Supplied information:
BEGIN
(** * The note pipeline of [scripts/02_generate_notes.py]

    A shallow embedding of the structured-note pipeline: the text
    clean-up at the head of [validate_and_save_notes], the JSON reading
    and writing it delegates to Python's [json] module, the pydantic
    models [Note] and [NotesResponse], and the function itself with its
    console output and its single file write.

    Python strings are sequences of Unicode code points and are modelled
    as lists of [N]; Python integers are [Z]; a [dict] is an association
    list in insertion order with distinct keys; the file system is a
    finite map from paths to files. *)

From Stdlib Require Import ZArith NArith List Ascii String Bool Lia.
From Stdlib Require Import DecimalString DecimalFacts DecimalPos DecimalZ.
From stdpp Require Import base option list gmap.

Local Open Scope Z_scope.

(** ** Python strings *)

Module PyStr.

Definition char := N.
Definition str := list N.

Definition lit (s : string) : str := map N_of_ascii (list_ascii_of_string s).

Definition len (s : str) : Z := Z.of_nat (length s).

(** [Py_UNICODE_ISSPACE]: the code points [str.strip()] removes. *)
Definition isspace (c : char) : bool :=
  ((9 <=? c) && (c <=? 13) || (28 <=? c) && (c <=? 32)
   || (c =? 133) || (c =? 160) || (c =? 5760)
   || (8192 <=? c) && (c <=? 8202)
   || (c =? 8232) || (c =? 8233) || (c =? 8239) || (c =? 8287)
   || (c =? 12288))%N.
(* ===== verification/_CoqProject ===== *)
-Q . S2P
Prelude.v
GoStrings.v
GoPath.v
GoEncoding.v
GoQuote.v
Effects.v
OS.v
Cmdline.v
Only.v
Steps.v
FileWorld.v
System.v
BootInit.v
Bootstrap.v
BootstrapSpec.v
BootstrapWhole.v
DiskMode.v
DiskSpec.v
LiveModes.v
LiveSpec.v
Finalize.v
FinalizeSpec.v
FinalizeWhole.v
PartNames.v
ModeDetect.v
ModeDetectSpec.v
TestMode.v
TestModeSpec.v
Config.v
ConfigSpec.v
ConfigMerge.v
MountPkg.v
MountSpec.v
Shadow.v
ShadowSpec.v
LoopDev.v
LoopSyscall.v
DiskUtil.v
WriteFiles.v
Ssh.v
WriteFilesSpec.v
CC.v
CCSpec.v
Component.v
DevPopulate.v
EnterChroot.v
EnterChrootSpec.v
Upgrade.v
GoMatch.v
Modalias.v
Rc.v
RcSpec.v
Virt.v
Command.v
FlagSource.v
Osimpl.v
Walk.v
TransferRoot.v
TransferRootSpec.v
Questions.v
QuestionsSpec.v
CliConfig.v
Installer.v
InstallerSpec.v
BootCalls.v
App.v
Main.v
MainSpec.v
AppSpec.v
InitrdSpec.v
END
Required work: Go through the records above and copy every line with the word "Stdlib".

Problem solution:
From Stdlib Require Import ZArith NArith List Ascii String Bool Lia.
From Stdlib Require Import DecimalString DecimalFacts DecimalPos DecimalZ.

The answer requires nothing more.